■ What is expected
Collect all lines containing the word "SignerIpcError" from the data.

------ Data to examine

(* ===== verification/Servers.v ===== *)
(** * The socket servers (signer_ipc.rs and transport.rs, [run])
    Both servers prepare the path, bind it, restrict or open its mode, accept connections
    until they are told to stop, and remove the socket when they return. *)
From Stdlib Require Import ZArith Lia String Ascii.
From stdpp Require Import base gmap list strings.
From S2P Require Import Prelude RustStr Bytes Monad Auth Fs Signer Transport.
#[local] Open Scope Z_scope.

Definition MAX_CONCURRENT_CONNECTIONS : nat := 32.

(** [UnixListener::bind]: a new socket, with the mode [0o777] less the umask. *)
Definition bind_socket (umask : Z) (path : Path) : IO unit :=
  atomic_call (λ s, insert_absent path (mkNode Socket (Z.ldiff 511 umask) (fs_uid s) "") s).

Section Run.
Variables (umask : Z) (path : Path) (events : list LoopEvent).

(** [None]: still accepting connections. *)
Definition signer_loop_result (r : option TransportError) : result SignerIpcError unit :=
  match r with
  | None => Ok tt
  | Some (TransportTask message) => Err (SignerTask message)
  | Some (TransportIo e) => Err (SignerIo e)
  | Some _ => Err (SignerTask "")
  end.
(** [SignerIpcServer::run] *)
Definition signer_server_run (s : Fs) : option (result SignerIpcError unit) * Fs :=
  match prepare_socket_path path s with
  | (Err e, s) => (Some (Err e), s)
  | (Ok _, s) =>
    match bind_socket umask path s with
    | (Err e, s) => (Some (Err (SignerIo e)), s)
    | (Ok _, s) =>
      match set_permissions path 384 (* 0o600 *) s with
      | (Err e, s) => (Some (Err (SignerIo e)), drop_socket_guard path s)
      | (Ok _, s) =>
        match accept_loop MAX_CONCURRENT_CONNECTIONS events with
        | Serving _ => (None, s)
        | LoopEnded r => (Some (signer_loop_result r), drop_socket_guard path s)
        end
      end
    end
  end.
(** [UnixLifecycleServer::run]: the guard is made after the mode is set. *)
Definition lifecycle_server_run (s : Fs) : option (result TransportError unit) * Fs :=
  match prepare_socket path s with
  | (Err e, s) => (Some (Err e), s)
  | (Ok _, s) =>
    match bind_socket umask path s with
    | (Err e, s) => (Some (Err (TransportIo e)), s)
    | (Ok _, s) =>
      match set_permissions path 438 (* 0o666 *) s with
      | (Err e, s) => (Some (Err (TransportIo e)), s)
      | (Ok _, s) =>
        match accept_loop MAX_UNIX_CONNECTIONS events with
        | Serving _ => (None, s)
        | LoopEnded r => (Some (match r with None => Ok tt | Some e => Err e end), drop_socket_guard path s)
        end
      end
    end
  end.
End Run.

(** ** Lemmas *)
(** Only the socket's path changes, and nothing but a socket is removed from it. *)
Definition socket_only (path : Path) (s s' : Fs) : Prop :=
  only_at path s s' ∧ ∀ n, fs_nodes s !! path = Some n → n_kind n ≠ Socket → fs_nodes s' !! path = Some n.
Lemma kept_socket_only path s s' : nodes_kept s s' → socket_only path s s'.
Proof. intros Hk. split; [by apply kept_only_at|]. unfold nodes_kept in Hk. by rewrite Hk. Qed.
Lemma socket_only_trans path s s1 s' : socket_only path s s1 → socket_only path s1 s' → socket_only path s s'.
Proof. intros [Ha Hb] [Hc Hd]. split; [intros q Hq; by rewrite Hc, Ha|auto]. Qed.

Lemma prepare_socket_only {E} mask (missing insecure occupied : E) io path s :
  socket_only path s (prepare_socket_at mask missing insecure occupied io path s).2.
Proof.
  pose proof (prepare_socket_at_safe mask missing insecure occupied io path s) as Hs.
  destruct (prepare_socket_at _ _ _ _ _ path s) as [r s']. cbn. destruct Hs as [[Hk|((n & Hn & Hk) & Hd)] _].
  - by apply kept_socket_only.
  - split; [intros q Hq; by rewrite Hd, lookup_delete_ne|]. intros m Hm. congruence.
Qed.

(** A socket at the path, whose removal leaves nothing there. *)
Definition bound (path : Path) (mode : Z) (s s' : Fs) : Prop :=
  fs_nodes s !! path = None
  ∧ fs_nodes s' = <[path := mkNode Socket mode (fs_uid s) ""]> (fs_nodes s) ∧ (fs_faults s = [] → fs_faults s' = []).
Lemma bind_socket_effect umask path s :
  match bind_socket umask path s with
  | (Ok _, s') => bound path (Z.ldiff 511 umask) s s'
  | (Err _, s') => nodes_kept s s'
  end.
Proof.
  unfold bind_socket, atomic_call, call, insert_absent.
  destruct (fs_faults s) as [|[[e k]|] rest] eqn:Ef; cbn; try done;
    destruct (fs_nodes s !! path) eqn:En; cbn; try done; unfold bound; rewrite Ef; by split_and!.
Qed.
Lemma chmod_socket path mode mode' s s1 :
  bound path mode s s1 →
  match set_permissions path mode' s1 with
  | (Ok _, s2) => bound path mode' s s2
  | (Err _, s2) => bound path mode s s2 ∧ fs_faults s ≠ []
  end.
Proof.
  intros (Hn & H1 & Hf). assert (fs_nodes s1 !! path = Some (mkNode Socket mode (fs_uid s) "")) as Hat
    by (by rewrite H1, lookup_insert_eq).
  assert (plain_at path s1) as Hp by (intros n; rewrite Hat; by intros [= <-]).
  pose proof (change_target_plain (with_mode mode') path s1 Hp) as He.
  assert (fs_faults s = [] → (change_target (with_mode mode') path s1).1 = Ok tt
          ∧ fs_faults (change_target (with_mode mode') path s1).2 = []) as Hq
    by (intros Hs; by apply (change_target_quiet _ _ _ _ (Hf Hs) Hat)).
  unfold set_permissions. destruct (change_target (with_mode mode') path s1) as [[[]|e] s2]; cbn in He, Hq.
  - destruct He as (n & En & He). rewrite Hat in En. injection En as <-. split_and!; [done| |intros Hs; by apply Hq].
    rewrite He, H1. cbn. by rewrite insert_insert_eq.
  - split; [|intros Hs; by destruct (Hq Hs)]. unfold nodes_kept in He. split_and!; [done|by rewrite He|].
    intros Hs. by destruct (Hq Hs).
Qed.
Lemma bound_socket_only path mode s s' : bound path mode s s' → socket_only path s s'.
Proof.
  intros (Hn & He & _). split; [intros q Hq; by rewrite He, lookup_insert_ne|]. rewrite Hn. done.
Qed.
(** Dropping the guard removes it again. *)
Lemma guard_removes path mode s s' :
  bound path mode s s' →
  let s'' := drop_socket_guard path s' in
  socket_only path s s'' ∧ (fs_faults s = [] → fs_nodes s'' !! path = None).
Proof.
  intros Hb. pose proof (bound_socket_only _ _ _ _ Hb) as [Ho _]. destruct Hb as (Hn & He & Hf). cbv zeta.
  assert (only_at path s' (drop_socket_guard path s')) as Hd.
  { unfold drop_socket_guard. pose proof (kept_symlink_metadata path s') as Hk.
    destruct (symlink_metadata path s') as [[m|e] s1]; cbn in Hk; [|by apply kept_only_at].
    destruct (is_kind Socket m); [|by apply kept_only_at].
    intros q Hq. rewrite (only_at_remove_file path s1 q Hq). unfold nodes_kept in Hk. by rewrite Hk. }
  split; [split; [intros q Hq; by rewrite Hd, Ho|by rewrite Hn]|]. intros Hs. unfold drop_socket_guard.
  rewrite node_at_quiet by auto. unfold node_at. rewrite He, lookup_insert_eq. cbn.
  unfold remove_file, atomic_call. rewrite call_quiet by auto. unfold mbind, M_bind, node_at.
  rewrite He, lookup_insert_eq. unfold is_kind; cbn [n_kind]. rewrite bool_decide_eq_true_2, bool_decide_eq_false_2 by done. cbn. by rewrite lookup_delete_eq.
Qed.

(** ** Properties *)
(** What a server may do to the files: [serving] with the given mode, or returned. *)
Definition confined {E} (path : Path) (mode : Z) (s : Fs) (r : option (result E unit) * Fs) : Prop :=
  let '(ended, s') := r in
  socket_only path s s'
  ∧ (ended = None → ∃ uid, fs_nodes s' !! path = Some (mkNode Socket mode uid ""))
  ∧ (fs_faults s = [] → ended ≠ None →
     fs_nodes s' !! path = None ∨ fs_nodes s' !! path = fs_nodes s !! path).

Section Confined.
Variables (umask : Z) (path : Path) (events : list LoopEvent).

Lemma prepared_confined {E} mask (missing insecure occupied : E) io mode s e s1 :
  prepare_socket_at mask missing insecure occupied io path s = (Err e, s1) →
  confined (E := E) path mode s (Some (Err e), s1).
Proof.
  intros Hp. pose proof (prepare_socket_only mask missing insecure occupied io path s) as Ho. rewrite Hp in Ho.
  split_and!; [done|done|]. intros Hf _.
  pose proof (prepare_socket_at_safe mask missing insecure occupied io path s) as Hs. rewrite Hp in Hs.
  destruct Hs as [[Hk|(_ & Hd)] _]; [right; unfold nodes_kept in Hk; by rewrite Hk|left; by rewrite Hd, lookup_delete_eq].
Qed.

(** After binding, the rest of either server. *)
Lemma bound_confined {E} (r : result E unit) mode mode' s s1 s2 guarded :
  socket_only path s s1 → (fs_faults s = [] → fs_faults s1 = []) → bound path mode s1 s2 →
  (guarded = false → fs_faults s ≠ []) →
  confined path mode' s (Some r, if guarded then drop_socket_guard path s2 else s2).
Proof.
  intros Ho Hf Hb Hg. destruct (guard_removes path mode s1 s2 Hb) as [Hd Hn]. destruct guarded.
  - split_and!; [by eapply socket_only_trans|done|]. intros Hs _. left. by apply Hn, Hf.
  - split_and!; [eapply socket_only_trans; [done|]; by eapply bound_socket_only|done|].
    intros Hs. by destruct (Hg eq_refl).
Qed.
Lemma prepare_quiet {E} mask (missing insecure occupied : E) io s :
  fs_faults s = [] → fs_faults (prepare_socket_at mask missing insecure occupied io path s).2 = [].
Proof.
  intros Hs. unfold prepare_socket_at. destruct (parent path) as [dir|]; [|done].
  unfold mbind, M_bind, M_map_err, metadata, atomic_call. rewrite call_quiet by done.
  pose proof (follow_state MAX_SYMLINKS dir s) as Hfs. destruct (follow _ dir s) as [[n|e] s1]; cbn in Hfs; subst; [|done].
  cbn. destruct (_ || _); [done|]. unfold clear_socket. rewrite node_at_quiet by done. unfold node_at.
  destruct (fs_nodes s !! path) as [m|] eqn:En; [|by destruct (kind_is NotFound not_found)].
  destruct (is_kind Socket m) eqn:Ek; [|done]. unfold M_map_err, remove_file, atomic_call. rewrite call_quiet by done.
  unfold mbind, M_bind, node_at. rewrite En. apply bool_decide_eq_true in Ek. unfold is_kind. by rewrite Ek.
Qed.

(** What both servers do, for a mode, errors and a result of the loop. *)
Lemma server_confined {E} mask (missing insecure occupied : E) io mode (guarded : bool) limit (f : option TransportError → result E unit) s :
  confined path mode s
    match prepare_socket_at mask missing insecure occupied io path s with
    | (Err e, s) => (Some (Err e), s)
    | (Ok _, s) =>
      match bind_socket umask path s with
      | (Err e, s) => (Some (Err (io e)), s)
      | (Ok _, s) =>
        match set_permissions path mode s with
        | (Err e, s) => (Some (Err (io e)), if guarded then drop_socket_guard path s else s)
        | (Ok _, s) =>
          match accept_loop limit events with
          | Serving _ => (None, s)
          | LoopEnded r => (Some (f r), drop_socket_guard path s)
          end
        end
      end
    end.
Proof.
  pose proof (prepare_socket_only mask missing insecure occupied io path s) as Ho.
  pose proof (prepare_quiet mask missing insecure occupied io s) as Hq.
  pose proof (prepare_socket_at_safe mask missing insecure occupied io path s) as Hsafe.
  destruct (prepare_socket_at _ _ _ _ _ path s) as [[[]|e] s1] eqn:Ep; [|by eapply prepared_confined].
  cbn [snd] in Ho, Hq. destruct Hsafe as [_ Hfree]. pose proof (bind_socket_effect umask path s1) as Hb.
  destruct (bind_socket umask path s1) as [[[]|e] s2].
  2: { unfold nodes_kept in Hb. split_and!; [eapply socket_only_trans; [done|]; by apply kept_socket_only|done|].
       intros Hs _. left. rewrite Hb. by apply Hfree. }
  pose proof (chmod_socket path _ mode s1 s2 Hb) as Hc.
  destruct (set_permissions path mode s2) as [[[]|e] s3].
  2: { destruct Hc as [Hc Hne]. eapply bound_confined; [done..|]. intros _ Hs. auto. }
  destruct (accept_loop limit events) as [n|r].
  - split_and!; [eapply socket_only_trans; [done|]; by eapply bound_socket_only| |done].
    intros _. destruct Hc as (_ & He & _). exists (fs_uid s1). by rewrite He, lookup_insert_eq.
  - by apply (bound_confined (f r) mode mode s s1 s3 true).
Qed.

(** Both servers keep to their socket, whatever fails: no other path changes and what is not
    a socket is left where it is. While they serve, the path is a socket with mode 0o600 or
    0o666; when they return and no call to the file system failed, no socket is left. *)
Theorem servers_keep_to_their_socket (s : Fs) :
  confined path 384 s (signer_server_run umask path events s)
  ∧ confined path 438 s (lifecycle_server_run umask path events s).
Proof.
  split; [exact (server_confined _ _ _ _ _ _ true _ signer_loop_result s)|].
  exact (server_confined _ _ _ _ _ _ false _ (λ r, match r with None => Ok tt | Some e => Err e end) s).
Qed.

(** Told to stop, they return. *)
Theorem servers_stop (s : Fs) :
  ShutdownChanged true ∈ events →
  (signer_server_run umask path events s).1 ≠ None ∧ (lifecycle_server_run umask path events s).1 ≠ None.
Proof.
  intros Hin. unfold signer_server_run, lifecycle_server_run.
  destruct (accept_loop_stops MAX_CONCURRENT_CONNECTIONS events Hin) as [r1 ->].
  destruct (accept_loop_stops MAX_UNIX_CONNECTIONS events Hin) as [r2 ->].
  split.
  - destruct (prepare_socket_path path s) as [[?|?] s1]; [|done]. destruct (bind_socket umask path s1) as [[?|?] s2]; [|done].
    by destruct (set_permissions path 384 s2) as [[?|?] s3].
  - destruct (prepare_socket path s) as [[?|?] s1]; [|done]. destruct (bind_socket umask path s1) as [[?|?] s2]; [|done].
    by destruct (set_permissions path 438 s2) as [[?|?] s3].
Qed.
End Confined.

(** The lifecycle server makes its guard after it has set the mode: when setting it fails, the
    socket stays behind; the signer's is removed. *)
Theorem failed_chmod_leaves_a_socket :
  let path := mkPath true ["run"; "api.sock"] in
  let dir := mkNode Directory 448 0 "" in
  let s := mkFs {[mkPath true ["run"] := dir]} [None; None; None; Some (mkIoError OtherKind "chmod", 0%nat)] 0 in
  n_kind <$> fs_nodes (lifecycle_server_run 0 path [] s).2 !! path = Some Socket
  ∧ fs_nodes (signer_server_run 0 path [] s).2 !! path = None.
Proof. vm_compute. split; reflexivity. Qed.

------------

■ Answer area
Definition signer_loop_result (r : option TransportError) : result SignerIpcError unit :=
Definition signer_server_run (s : Fs) : option (result SignerIpcError unit) * Fs :=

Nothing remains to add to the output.